Blacklists do not help stop spam. Spammers can get new IP's as easily as switching ISPs. It's the people who get the IPs left over by spammers that are hurt.

Site icon Comment by Juha-Mikko at July 8, 2003 10:21 AM | Permalink

I use RBL blocking with MailWasher and this has worked for me beter than Bayesian filtering (no false positives yet). I haven't tried the Mozilla Mail bayesian filtering yet.

It would be nice to be able to put junk message that are not filtered by both the bayes and RBL filters in a different directory (MaybeJunk).

The Lookup takes quite a bit of time (in MailWasher at least). Here are a few ideas to speed it up:
1. Use some filtering to disable performing the lookup for some mails. For instance I get tens of mailist messages that never have SPAM in them.
2. Store the RBL lists localy and use some CVS-like update with diff files to update them.

Another idea - you can maintain your own RBL that is updated by the users(that wish to participate). If many users mark messages originating from the same IP as junk - the IP is blacklisted. If many users unmark some messages from a blacklisted IP - this IP is removed from the blacklist.

BTW, does any of the plugin developers read this blog?
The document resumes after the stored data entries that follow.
(** * A shallow embedding of the chat room server, its client and the
      message helpers (server.py, client.py, utils.py)

    Python [str] values are sequences of Unicode code points; they are
    modelled as lists of integers.  Bytes on the wire are identified with
    the text they encode (UTF-8 is injective), except for byte strings
    that do not decode at all, which have a constructor of their own.

    The server is multi-threaded.  The model runs every method of the
    source as one uninterrupted call on an explicit server state: the
    connection objects live in a store and are shared by reference between
    the registry and the session that owns them, the two locks are flags
    of the state, exceptions are an outcome of the monad. *)

From Stdlib Require Import ZArith Lia Bool List String Ascii.
From stdpp Require Import base list.
Import ListNotations.

Local Open Scope Z_scope.

(** ** Python strings *)

Module Py.

Definition str := list Z.

(** An ASCII literal as a Python string. *)
Definition lit (s : string) : str :=
  map (fun a => Z.of_N (N_of_ascii a)) (list_ascii_of_string s).
Arguments lit s%_string.

Definition len (s : str) : Z := Z.of_nat (length s).

Fixpoint eqb (a b : str) : bool :=
  match a, b with
  | [], [] => true
  | x :: a', y :: b' => (x =? y) && eqb a' b'
  | _, _ => false
  end.

(** [str.isspace] for one code point: the white space of CPython's
    Unicode type database, which [str.strip] and the pattern [\s] share. *)
Definition isspace (c : Z) : bool :=
  ((9 <=? c) && (c <=? 13)) || ((28 <=? c) && (c <=? 32))
  || (c =? 133) || (c =? 160) || (c =? 5760)
  || ((8192 <=? c) && (c <=? 8202))
  || (c =? 8232) || (c =? 8233) || (c =? 8239) || (c =? 8287) || (c =? 12288).

Fixpoint lstrip (s : str) : str :=
  match s with
  | [] => []
  | c :: t => if isspace c then lstrip t else s
  end.

Fixpoint rstrip (s : str) : str :=
  match s with
  | [] => []
  | c :: t =>
      match rstrip t with
      | [] => if isspace c then [] else [c]
      | t' => c :: t'
      end
  end.

Definition strip (s : str) : str := rstrip (lstrip s).

(** [s.replace(a, b)] for one-character [a] and [b]. *)
Definition replace1 (a b : Z) (s : str) : str :=
  map (fun c => if c =? a then b else c) s.

(** [s[:n]], with Python's reading of a negative bound. *)
Definition slice_to (n : Z) (s : str) : str :=
  if n <? 0 then take (Z.to_nat (len s + n)) s else take (Z.to_nat n) s.

Fixpoint startswith (p s : str) : bool :=
  match p, s with
  | [], _ => true
  | x :: p', y :: s' => (x =? y) && startswith p' s'
  | _ :: _, [] => false
  end.

(** [sep.join(parts)] *)
Fixpoint join (sep : str) (parts : list str) : str :=
  match parts with
  | [] => []
  | [p] => p
  | p :: rest => p ++ sep ++ join sep rest
  end.

Definition digit (d : Z) : Z := 48 + d.

(** Decimal digits of a non-negative number, most significant first. *)
Fixpoint digits (fuel : nat) (n : Z) (acc : str) : str :=
  match fuel with
  | O => acc
  | S f => if n <? 10 then digit n :: acc
           else digits f (n / 10) (digit (n mod 10) :: acc)
  end.

(** [str(n)] for an integer. *)
Definition of_int (n : Z) : str :=
  if n <? 0 then 45 :: digits (S (Z.to_nat (Z.log2 (- n)))) (- n) []
  else digits (S (Z.to_nat (Z.log2 n))) n [].

(** A field of [strftime] that is zero-padded to [w] digits. *)
Definition padded (w : nat) (n : Z) : str :=
  let d := of_int n in
  repeat 48 (w - length d) ++ d.
(** X1.  [getCustomers] lists the active customers of the organization,
    each row of the table once, and the newest first: the rows returned are
    a rearrangement of the rows of [customers] that the store's comparison
    finds in the organization asked for and active, and no row comes before
    a row that was created later ([NULL] creation times come first, as in
    [ORDER BY created_at DESC]).  The database is left as it was. *)
Theorem customers_are_listed_newest_first
    (w : World) (orgId : JsVal) (rows : list Obj) (w' : World) :
  (∀ r, In r (db w customers) → isTimestamp (prop r "createdAt")) →
  getCustomers orgId w = (Ok rows, w') →
  rows ≡ₚ List.filter
            (fun r => Sql.eq "organizationId" orgId r && Sql.eq "isActive" (Bool true) r)
            (db w customers)
  ∧ StronglySorted newerOrSame rows
  ∧ db w' = db w.
Proof.
  intros Hts Hrun. unfold getCustomers in Hrun. rewrite select_run in Hrun.
  destruct (nextFails w); [done|]. injection Hrun as <- <-.
  split; [|split; [|done]].
  - unfold selectCustomers. rewrite orderBy_perm. unfold Sql.where_.
    erewrite filter_ext; [done|]. intros r. unfold Sql.and. simpl.
    by rewrite andb_true_r.
  - unfold selectCustomers, newerOrSame.
    apply (orderBy_sorted _ (fun r => isTimestamp (prop r "createdAt"))).
    + intros a b. apply desc_total.
    + intros a b c. apply desc_trans.
    + rewrite Forall_forall. intros r Hr. apply Hts.
      apply list_elem_of_In in Hr. by apply where_In in Hr as [Hr _].
Qed.

Lemma customers_are_listed_newest_first_witness :
  ∃ rows w',
    getCustomers (Str "o1") Sample.world = (Ok rows, w')
    ∧ rows ≡ₚ List.filter
                (fun r => Sql.eq "organizationId" (Str "o1") r
                          && Sql.eq "isActive" (Bool true) r)
                (db Sample.world customers)
    ∧ StronglySorted newerOrSame rows
    ∧ db w' = db Sample.world.
Proof.
  eexists _, _. split; [reflexivity|].
  apply (customers_are_listed_newest_first Sample.world (Str "o1")); [|reflexivity].
  intros r [<- | [<- | []]]; exact I.
Defined.

(** ** Listings *)

Section Listings.
Import Routes.

Lemma fetchAll_run res orgId w :
  fetchAll res orgId w =
  (if nextFails w then Throw else Ok (listingOf res (db w) orgId),
   advance (mkCall (listingMethod res) [orgId] None (nextFails w)) w).
Proof. destruct res; apply select_run. Qed.

Lemma listRequest_handle P res o :
  handle P (listRequest res o) =
  listFor P o (fetchAll res) (failureMessage (listRequest res o)).
Proof. by destruct res. Qed.

Lemma listFor_run P o res failure w :
  listFor P o (fetchAll res) failure w =
  let w1 := advance (roleCall (Str P) (Str o) (nextFails w)) w in
  if nextFails w then (Ok (mkResponse 500 (message failure)), w1)
  else if truthy (selectUserRole (db w) (Str P) (Str o))
       then (Ok (if nextFails w1 then mkResponse 500 (message failure)
                 else resJson (JArray (listingOf res (db w) (Str o)))),
             advance (mkCall (listingMethod res) [Str o] None (nextFails w1)) w1)
       else (Ok accessDenied, w1).
Proof.
  unfold listFor. rewrite readGuard_run. destruct (nextFails w); [done|]. cbn zeta.
  destruct (truthy _); [|done]. unfold tryCatch. rewrite bind_run, fetchAll_run.
  by destruct (nextFails (advance _ w)).
Qed.

Lemma listingOf_In res d orgId r :
  In r (listingOf res d orgId) →
  In r (d (tableOf res)) ∧ Sql.eq "organizationId" orgId r = true.
Proof.
  destruct res; unfold listingOf, selectCustomers;
    rewrite orderBy_In, where_In; unfold Sql.and; simpl;
    intros [Hin H]; try apply andb_true_iff in H as [H _]; done.
Qed.

End Listings.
Comment by geleto at August 20, 2003 02:52 PM | Permalink

RBL's absolutely DO work and they work incredibly well. I used mozilla's bayesian feature for a couple of months and "trained" it as such filters must be trained and while it reduced my spam from about 50 to about 10 a day it did not eliminate them - and I got a few false positive a day. So I turned off bayesian filtering and started using spampal and configured it to check half a dozen RBLs and my spam problem just went away. Anyone who says RBL don't work is probably in love with the elegance of learning systems like bayesian filters - and not without reason, but the simple fact is RBL work and they work well.

Comment by anonymous coward at January 13, 2004 07:21 AM | Permalink

Just one question.

why doesn't the ISP mailserver stop obvious untracable spam email ( that which has no dnr as noted in sam spade on a trace)
are they just lazy, or are they part of the problem?